Instructions relating to the question of malice and to the question of the injury resulting from the published statement, requested by the publishing company, were erroneously refused by the court. (Odgers, Libel & Slander, sec. 469, 582; Broadwell v. Nixon, 4 N.J.L. 362*; Mills v. Sleght, 5 N.J.L. 565; Todd v. Collins, 6 N.J.L. 154; Marshall v. Hann, 17 N.J.L. 425; Matthewson v. Burr, 6 Neb. 312; Gilbert v. Saddlery Co. 26 Neb. 207; Hancock v. Stout, 28 Neb. 301; First Nat. Bank of Madison v. Carson, 30 Neb. 104; Sackett, Instructions, sec. 25; Fitzgerald v. Meyer, 25 Neb. 77; School District of Chadron v. Foster, 31 Neb. 501.)

Capek & Piatti and Herdman & Herdman, contra:

The language complained of is libelous per se. (Turrill v. Dilloway, 17 Wend. [N. Y.], 428; Townsend, Slander & Libel [3d ed.], secs. 135, 140, 143; 3 Lawson, Rights, Remedies & Practice, sec. 1241; Cooley, Torts [2d ed.], p. 240; Chaplin v. Lee, 18 Neb. 440; Sanderson v. Caldwell, 45 N.Y. 398; Shattuc v. McArthur, 25 F. 133; Solverson v. Peterson, 64 Wis. 198; Hoke v. Brames, 95 Ind. 161.)

In an action for libel evidence that plaintiff had a wife and family is admissible on the question of damage. (Barnes v. Campbell, 60 N. H., 27; Rhodes v. Nagles, 66 Cal. 677.)

It is no defense that others had previously published or spoken the same words. (Townsend, Libel & Slander [3d ed.], sec. 417; Hinkle v. Davenport, 38 Iowa 365; McAllister v. Detroit Free Press Co., 15 Am. St. Rep. [Mich.], 347, and note.)

The cemetery association is a private corporation. (In re Danville Cemetery Association, 66 N.Y. 569.)

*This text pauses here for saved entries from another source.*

(** ** A series of refreshes *)

(** X19. After a series of refreshes run as one transaction each, the table
    holds the rows of the last view that could be read, and its original
    contents when none could; run statement by statement, only the last
    refresh counts: the table holds the rows of its view, or nothing when
    that view could not be read. *)
Theorem refresh_series_last m views table :
  fold_left (fun t v => fst (refresh m v t)) views table
  = match m with
    | OneTransaction => last_read views table
    | Autocommit =>
        match rev views with
        | [] => table
        | Some rows :: _ => rows
        | None :: _ => []
        end
    end.
Proof.
  destruct m.
  - induction views as [|view views IH] using rev_ind; [reflexivity|].
    rewrite fold_left_app, rev_app_distr. cbn [fold_left rev app].
    destruct view; reflexivity.
  - unfold last_read. revert table.
    induction views as [|view views IH]; intros table; [reflexivity|].
    cbn [fold_left]. rewrite IH. destruct view; reflexivity.
Qed.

Officers and servants of a private corporation are privileged to the same extent from libelous criticism as are private individuals. (Wilson v. Fitch, 41 Cal. 363; Hunt v. Bennett, 19 N.Y. 173.)

A reply is waived where the trial proceeds as though one had been filed. (Schuster v. Carson, 28 Neb. 612; Western Horse & Cattle Co. v. Timm, 23 Neb. 526.)

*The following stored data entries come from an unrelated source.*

(** * The post store of the gRPC blog server (main.go)

    A shallow embedding of [loadPost], [savePosts], [server.GetPosts] and
    [server.CreatePost], together with the parts of the Go runtime they
    call: [os.ReadFile] / [os.WriteFile] on the file [posts.json],
    [time.Now().Format("2006-01-02")], [status.Errorf], and
    [json.MarshalIndent] / [json.Unmarshal] at the type [[]*pb.Post];
    and of the two handlers serving a sequence of requests.

    Go strings are byte sequences: they are modelled by [string], whose
    characters ([ascii]) are the 256 byte values. *)

From Stdlib Require Import ZArith NArith List String Ascii Bool Lia.
From Stdlib Require Import Decimal DecimalString DecimalPos DecimalN DecimalZ.
Import ListNotations.

Local Open Scope string_scope.
#[local] Set Warnings "-register-all".

(** ** Byte strings *)

Module Bytes.

Definition byte_val (c : ascii) : N := N_of_ascii c.

Fixpoint drop (n : nat) (s : string) : string :=
  match n, s with
  | O, _ => s
  | S n', String _ r => drop n' r
  | S _, EmptyString => EmptyString
  end.

Fixpoint take (n : nat) (s : string) : string :=
  match n, s with
  | O, _ => EmptyString
  | S n', String c r => String c (take n' r)
  | S _, EmptyString => EmptyString
  end.

Fixpoint repeat (s : string) (n : nat) : string :=
  match n with
  | O => EmptyString
  | S n' => s ++ repeat s n'
  end.

End Bytes.

(** ** unicode/utf8 *)

Module Utf8.
Import Bytes.
Local Open Scope N_scope.

Definition RuneError : N := 0xFFFD.
Definition RuneSelf : N := 0x80.
Definition MaxRune : N := 0x10FFFF.
Definition surrogateMin : N := 0xD800.
Definition surrogateMax : N := 0xDFFF.

Definition maskx : N := 0x3F.
Definition mask2 : N := 0x1F.
Definition mask3 : N := 0x0F.
Definition mask4 : N := 0x07.
Definition locb : N := 0x80.
Definition hicb : N := 0xBF.

(** The table [first] of utf8.go together with [acceptRanges]: for a
    leading byte, the length of the sequence and the range allowed for
    the second byte; [None] is the entry [xx] (not a leading byte). *)
Definition first (s0 : N) : option (nat * N * N) :=
  if s0 <? 0xC2 then None
  else if s0 <=? 0xDF then Some (2%nat, locb, hicb)
  else if s0 =? 0xE0 then Some (3%nat, 0xA0, hicb)
  else if s0 <=? 0xEC then Some (3%nat, locb, hicb)
  else if s0 =? 0xED then Some (3%nat, locb, 0x9F)
  else if s0 <=? 0xEF then Some (3%nat, locb, hicb)
  else if s0 =? 0xF0 then Some (4%nat, 0x90, hicb)
  else if s0 <=? 0xF3 then Some (4%nat, locb, hicb)
  else if s0 =? 0xF4 then Some (4%nat, locb, 0x8F)
  else None.

(** utf8.DecodeRuneInString: the rune at the head of [s] and its width
    in bytes; [(RuneError, 0)] on the empty string and [(RuneError, 1)]
    on an encoding error. *)
Definition DecodeRuneInString (s : string) : N * nat :=
  match s with
  | EmptyString => (RuneError, 0%nat)
  | String c0 r0 =>
    let s0 := byte_val c0 in
    if s0 <? RuneSelf then (s0, 1%nat)
    else
      match first s0 with
      | None => (RuneError, 1%nat)
      | Some (sz, lo, hi) =>
        match r0 with
        | EmptyString => (RuneError, 1%nat)
        | String c1 r1 =>
          let s1 := byte_val c1 in
          if (s1 <? lo) || (hi <? s1) then (RuneError, 1%nat)
          else if (sz <=? 2)%nat then
            (N.lor (N.shiftl (N.land s0 mask2) 6) (N.land s1 maskx), 2%nat)
          else
            match r1 with
            | EmptyString => (RuneError, 1%nat)
            | String c2 r2 =>
              let s2 := byte_val c2 in
              if (s2 <? locb) || (hicb <? s2) then (RuneError, 1%nat)
              else if (sz <=? 3)%nat then
                (N.lor (N.lor (N.shiftl (N.land s0 mask3) 12)
                              (N.shiftl (N.land s1 maskx) 6))
                       (N.land s2 maskx), 3%nat)
              else
                match r2 with
                | EmptyString => (RuneError, 1%nat)
                | String c3 _ =>
                  let s3 := byte_val c3 in
                  if (s3 <? locb) || (hicb <? s3) then (RuneError, 1%nat)
                  else
                    (N.lor (N.lor (N.lor (N.shiftl (N.land s0 mask4) 18)
                                         (N.shiftl (N.land s1 maskx) 12))
                                  (N.shiftl (N.land s2 maskx) 6))
                           (N.land s3 maskx), 4%nat)
                end
            end
        end
      end
  end.

Definition byte_of (n : N) : ascii := ascii_of_N (n mod 256).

A reply may be filed after verdict where both parties tried the case on the theory that the allegations of the answer were denied. (Whitney v. Preston, 29 Neb. 243.)

Instructions must be construed together, and if as a whole they properly state the law it is sufficient. (City of Lincoln v. Smith, 28 Neb. 762; Campbell v. Holland, 22 Neb. 589; Bartling v. Behrends, 20 Neb. 211; Gray v. Farmer, 19 Neb. 69; St. Louis v. State, 8 Neb. 406; Murphy v. State, 15 Neb. 383; Rice v. City of Des Moines, 40 Iowa 638; State v. Maloy, 44 Iowa 104.)

A charge given by the court must be construed with the evidence in the case. (Maurer v. Miday, 25 Neb. 580; State v. Downer, 21 Wis. 275; Huffman v. Ackley, 34 Mo. 277.)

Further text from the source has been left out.